Vous avez probablement vu le court-métrage qui est, en fait, la scène d'introduction du film. Pour le coup, j'étais bluffé à l'époque par sa réalisation et son idée toute simple : dès que la lumière s'éteint, un monstre semble vous fixer et apparaît. Dès que vous la rallumez, il a disparu. Regardez le court-métrage, ça vous évitera de perdre un temps fou.
Parce que le film est construit selon un certain diktat horrifique, qui est vraiment la plaie de tous les films d'épouvante : il étire son sujet angoissant jusqu'au bout. La redondance ultime. Cette bête, qui se cache dans la pénombre, est au centre du film. Et pendant tout le film, vous avez les personnages qui sont confrontés à la bête, avec des jeux de lumière, d'interrupteur. Ce n'est que ça. C'est comme si vous aviez un film de poupée, avec une poupée qui apparaît dans le micro-ondes pendant une heure et demi. C'est flippant la première fois, ensuite ça devient lassant. Malgré une bonne idée de base.

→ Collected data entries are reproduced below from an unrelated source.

(* ===== verification/ExposedReplay.v ===== *)
(** * ExposedReplay: the fetch step by step is the fetch of the code

    The code run on a recording of the answers it would get asks for exactly the
    commands that it sends to the server, one after the other. So a fetch that nothing
    disturbs ends, and as [fetch_peers] does. *)
From S2P Require Import Prelude RustStd RustFloat RustNet Types Redis Services Keys MarciInv.
From S2P Require Import Exposed ExposedSpec ExposedReads ExposedFetch ExposedWorkers.
#[local] Existing Instance tape_redis.

Section Replay.
Context {R C : Type} `{Redis R} `{Clock C} `{TextLib}.
Implicit Types (exs rest : list (exchange R)).
















End Replay.

(** ** An undisturbed fetch *)
Section Undisturbed.
Context {R C : Type} `{RedisLaws R} `{Clock C} `{TextLaws}.
Implicit Types (v : server R C) (q : QueryParams) (n i : nat).



End Undisturbed.
(** What the handler of a network published; no handler runs on the development
    network. *)
Definition published_on g (n : CKBNetworkType) : list (string * string) :=
  match n with
  | Mirana => published (g_mirana g)
  | Pudge => published (g_pudge g)
  | Dev => []
  end.

(** A report that marci has handled: the handler of the network it names had
    published it, made from addresses of that peer. *)
Definition handled_report g tr (r : ReachableInfo) : Prop :=
  LTook (TookReachable r) ∈ tr ∧
  ("peer/reachable", json_text r) ∈ published_on g (network (peer r)) ∧
  from_addresses (peer r).

(** What marci may ask to be dialled: a peer, on a network on which that very peer
    was reported, at endpoints that are not loopback and that handled reports about
    that very peer carried. *)
Definition sound_request g tr (m : string * string) : Prop :=
  ∃ node : NodeMetaInfo, m = ("peer/needs_dial", json_text node) ∧
    (∃ r, handled_report g tr r ∧ peer_id (peer r) = peer_id node ∧ network (peer r) = network node) ∧
    ∀ e, e ∈ addresses node → dialable e ∧
      ∃ r, handled_report g tr r ∧ peer_id (peer r) = peer_id node ∧ e ∈ addresses (peer r).

(** Every message that arrived was published by a handler of some network. *)
Definition sourced tr : Prop :=
  ∀ topic payload, LRead (Incoming topic payload) ∈ tr → ∃ n, n ≠ Dev ∧ produced n (topic, payload).

Lemma took_sourced tr (l : Loop R Ip M C Q) t :
  sourced tr → accounted tr l → LTook t ∈ tr →
  match t with
  | TookOnline p => ∃ n, n ≠ Dev ∧ vouched n (ToOnline p)
  | TookUnknown p => ∃ n, n ≠ Dev ∧ vouched n (ToUnknown p)
  | TookReachable r => ∃ n, n ≠ Dev ∧ vouched n (ToReachable r)
  | TookTick => True
  end.
Proof.
  intros Hs (Ho & Hr & Hu) Ht.
  assert (∀ d, d ∈ omap arrival tr → ∃ n, n ≠ Dev ∧ vouched n d) as Harr.
  { intros d (lab & Hin & Hd)%list_elem_of_omap. destruct lab as [[topic payload| | | |]| |]; try done.
    destruct (Hs _ _ Hin) as (n & Hn & Hp). exists n. split; [done|]. by eapply produced_dispatch. }
  destruct t as [p|p|r|]; [..|done].
  - assert (p ∈ omap to_online (omap arrival tr)) as (d & Hd & Heq)%list_elem_of_omap.
    { rewrite Ho. apply elem_of_app. left. apply list_elem_of_omap. by eexists. }
    destruct d; try done. injection Heq as ->. exact (Harr _ Hd).
  - assert (p ∈ omap to_unknown (omap arrival tr)) as (d & Hd & Heq)%list_elem_of_omap.
    { rewrite Hu. apply elem_of_app. left. apply list_elem_of_omap. by eexists. }
    destruct d; try done. injection Heq as ->. exact (Harr _ Hd).
  - assert (r ∈ omap to_reachable (omap arrival tr)) as (d & Hd & Heq)%list_elem_of_omap.
    { rewrite Hr. apply elem_of_app. left. apply list_elem_of_omap. by eexists. }
    destruct d; try done. injection Heq as ->. exact (Harr _ Hd).
Qed.

Lemma sourced_dotless tr (l : Loop R Ip M C Q) :
  sourced tr → accounted tr l → Forall dotless_label tr.
Proof.
  intros Hs Ha. apply Forall_forall. intros [e|t|] Hin; try done.
  pose proof (took_sourced _ _ _ Hs Ha Hin) as Ht. destruct t; cbn in *; naive_solver.
Qed.

(** Every message that arrived is among what some handler published. *)
Definition delivered g tr : Prop :=
  ∀ topic payload, LRead (Incoming topic payload) ∈ tr → ∃ n, (topic, payload) ∈ published_on g n.

(** Each handler has published messages of its own network only. *)
Definition own_networks g : Prop :=
  ∀ n m, m ∈ published_on g n → produced n m.

(** A reachable message that marci took is a report of the handler of its network. *)
Lemma took_report g tr (l : Loop R Ip M C Q) r :
  own_networks g → delivered g tr → accounted tr l →
  LTook (TookReachable r) ∈ tr → handled_report g tr r.
Proof.
  intros Hown Hdel (_ & Hr & _) Ht.
  assert (r ∈ omap to_reachable (omap arrival tr)) as (d & (lab & Hin & Harr)%list_elem_of_omap & Heq)%list_elem_of_omap.
  { rewrite Hr. apply elem_of_app. left. apply list_elem_of_omap. by eexists. }
  destruct d; try done. injection Heq as ->. destruct lab as [[topic payload| | | |]| |]; try done.
  destruct (Hdel _ _ Hin) as [n Hn]. pose proof (Hown _ _ Hn) as Hp. cbn in Harr.
  destruct (produced_dispatch n topic payload _ Hp Harr) as (_ & Hnet & Hfrom).
  destruct (produced_reachable _ _ _ _ Hp Harr) as [-> ->]. split_and!; [done| |done].
  by rewrite Hnet.
Qed.

(** *** What marci sends *)
Lemma network_read n : network_from_string (into_str n) = n.
Proof. by destruct n. Qed.

Lemma request_sound g tr m id payload :
  history (C:=C) cfg tr m → store_ok m → has m (KReachable id) →
  (∀ r, LTook (TookReachable r) ∈ tr → handled_report g tr r) →
  dial_request m id payload → sound_request g tr ("peer/needs_dial", payload).
Proof.
  intros Hh Hok Hid Htook (raw & _ & Hraw & ->). eexists. split; [done|]. cbn [network addresses peer_id]. split.
  - destruct (ok_network _ Hok id Hid) as (n & Hn & _).
    destruct (h_network _ _ _ Hh id _ Hn) as (r & Hr & Hpid & Heq). unfold text_at in Hn. cbn in Hn.
    rewrite Hn. cbn [default from_option]. exists r. split_and!; [by apply Htook|done|].
    unfold Datatypes.id. by rewrite Heq, network_read.
  - intros e (x & Hx%Hraw & He)%list_elem_of_omap.
    destruct (h_endpoint _ _ _ Hh id x Hx) as (e' & (r & Hr & Hpid & Hin) & ->).
    rewrite of_json_text in He. injection He as ->. pose proof (Htook r Hr) as Hrep.
    split; [|by exists r]. destruct Hrep as (_ & _ & (n' & a & rest & _ & _ & Haddr)).
    rewrite Haddr in Hin. by apply list_elem_of_filter in Hin as [? _].
Qed.
(* ===== verification/FaultsExample.v ===== *)
(** * FaultsExample: marci on a database with a plan of faults

    The theorems of MarciFaults.v on concrete runs in which commands get lost and
    keys expire while a handler runs. *)
From S2P Require Import Prelude RustStd RustNet Types JsonModel Redis RedisMap RedisFaults.
From S2P Require Import Services Broker Keys IpInfo Marci MarciSpec MarciInv MarciLoop MarciFaults.
From S2P Require Import MarciExample.
From Stdlib Require Import Ascii.
Import OneAddress.

Abbreviation faulty_world := (World faulty_server nat (list (string * string)) Z).

Definition world_on (m : store) (plan : list fault) : faulty_world := {|
  w_redis := {| fs_store := m; fs_plan := plan |};
  w_ip := fresh_state; w_mqtt := []; w_clock := 1700000000000000000%Z |}.

Lemma default_config_fits : config_fits (R:=faulty_server) default_config.
Proof. by repeat split. Qed.
Lemma world_ready m plan : ready no_env (world_on m plan).
Proof. by repeat split. Qed.

Definition holds (m : store) (k : key) : bool :=
  match m !! key_string k with Some _ => true | None => false end.

(** The fifth command of an online message gets lost: the handler leaves, after the
    online record was made and before the time was recorded. *)
Definition online_plan : list fault := [Fine; Late 5; Fine; Fine; Lost_command].

Example online_is_cut_short :
  let r := handle_online no_env default_config online_message (world_on ∅ online_plan) in
  (match r.1 with Raise _ => true | _ => false end, holds (fs_store (w_redis r.2)) (KOnline "QmPH"),
   holds (fs_store (w_redis r.2)) (KSeen "QmPH")) = (true, true, false).
Proof. vm_compute. reflexivity. Qed.

Lemma handler_contains_faults_witness :
  tries (handle no_env default_config (TookOnline online_message)) (world_on ∅ online_plan)
    (λ _ w', ready no_env w' ∧ almost ∅ (stored_in w') ∧
       (¬ unreliable (R:=faulty_server) (M:=list (string * string)) → almost ∅ (stored_in w')))
    (λ _ w', unreliable (R:=faulty_server) (M:=list (string * string)) ∧
       almost {["QmPH"]} (stored_in w')).
Proof.
  pose proof (handler_contains_faults no_env default_config (TookOnline online_message) ∅
    (world_on ∅ online_plan) default_config_fits (world_ready _ _)
    (proj1 (store_ok_almost ∅) store_ok_empty)) as Ht.
  cbn [votes struck] in Ht. rewrite union_empty_l_L, union_empty_r_L in Ht. exact Ht.
Defined.

(** The run of MarciExample, with seconds passing and, in the vote, a lost command. *)
Definition run_plan : list fault :=
  replicate 12 (Late 1) ++ replicate 20 Fine ++ [Lost_command].

Definition run_world : World faulty_server nat line Z :=
  let w := world_on ∅ run_plan in MkWorld (w_redis w) (w_ip w) (w_mqtt loop_world) (w_clock w).

Definition faulty_run := exec no_env default_config actions [] (start (Q:=list_channel) run_world).

#[local] Strategy expand [faulty_run].

(** The lost command is the read of the online record; the vote succeeds. *)
Example faulty_run_result :
  (λ r, (match l_exit r.2 with None => true | _ => false end,
         holds (fs_store (w_redis (l_world r.2))) (KUnknown "QmPH"),
         length (fs_plan (w_redis (l_world r.2))))) <$> faulty_run = Some (true, true, 0).
Proof. vm_compute. reflexivity. Qed.

Lemma faulty_run_ends : ∃ tr st, faulty_run = Some (tr, st).
Proof.
  pose proof faulty_run_result as Hr. destruct faulty_run as [[tr st]|]; [eauto|discriminate].
Qed.

Lemma faults_are_contained_witness :
  ∃ tr st, faulty_run = Some (tr, st) ∧ contained no_env tr st.
Proof.
  destruct faulty_run_ends as (tr & st & Hr). exists tr, st. split; [exact Hr|].
  unfold faulty_run in Hr.
  exact (faults_are_contained no_env default_config actions run_world tr st
    default_config_fits (world_ready _ _) store_ok_empty Hr).
Defined.

(** ** A failed read outvotes an online peer *)

(** Three peers report the node, and it announces itself. *)
Definition online_db : store :=
  w_redis ((handle_reachable no_env (reported_by "QmB");;
            handle_reachable no_env (reported_by "QmC");;
            handle_reachable no_env (reported_by "QmD");;
            handle_online no_env default_config online_message) start_world).2.

(** One failed dial, and the read of the online record fails: the error is taken
    for an absent record, and the peer ends up both online and unknown. *)
Example read_error_outvotes_online_peer :
  let r := handle_unknown default_config node (world_on online_db [Lost_command]) in
  (match r.1 with Ret _ => true | _ => false end, holds online_db (KUnknown "QmPH"),
   holds (fs_store (w_redis r.2)) (KOnline "QmPH"), holds (fs_store (w_redis r.2)) (KUnknown "QmPH"))
  = (true, false, true, true).
Proof. vm_compute. reflexivity. Qed.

Et la réalisation, ultra classique, est à la peine car elle ne fait que servir une histoire très proche de la catastrophe. Au lieu de nous entraîner sur la relation entre le fameux monstre et la mère (la scène où elle lui parle est superbe), la réalisation se concentre sur l'angoisse face au monstre. L'idée miraculeuse aurait été de centrer son propos sur cette mère totalement creepy, tel Shining, surtout quand on sait le bout d'actrice que c'est. Au final, Dans le noir est un film qui reste à l'état de projet, une entité embryonnaire où se succèdent une multitude de courts-métrages. Sujet gâché par manque de talent, c'est évident, mais aussi par manque d'imagination et de courage. Ne pas refaire un énième film d'épouvante comme les autres devrait être le leitmotiv de tous les cinéastes.
L'horreur n'a sûrement jamais connu autant de films depuis les années 2000, et malheureusement, 95% des réalisateurs sont des débiles profonds qui ne savent pas faire un film d'horreur. Et dire que ce type va être aux commandes de Annabelle 2, ça veut tout dire ; on va bien se marrer. Je serais, quant à moi, bien incapable de réaliser un film d'horreur, ni même de le concevoir. Mais je pars du principe que dès lorsque l'on touche à ce genre, et qu'on en est passionné, on doit bouillir d'idées de mise en scène et d'idées scénaristiques. Si ce n'est pas le cas, fais des films avec Dany Boon et Valérie Bonneton.
(Ps : faut arrêter de mettre des adjectifs sur les affiches pour donner envie, moi aussi je vais citer ma mère qui dit de moi que je suis le plus intelligent, ma nana qui dit que je suis le plus beau et mes potes qui disent que je suis le plus drôle. Au final vous avez quoi ? Un connard sexiste qui passe sa vie sur SC.)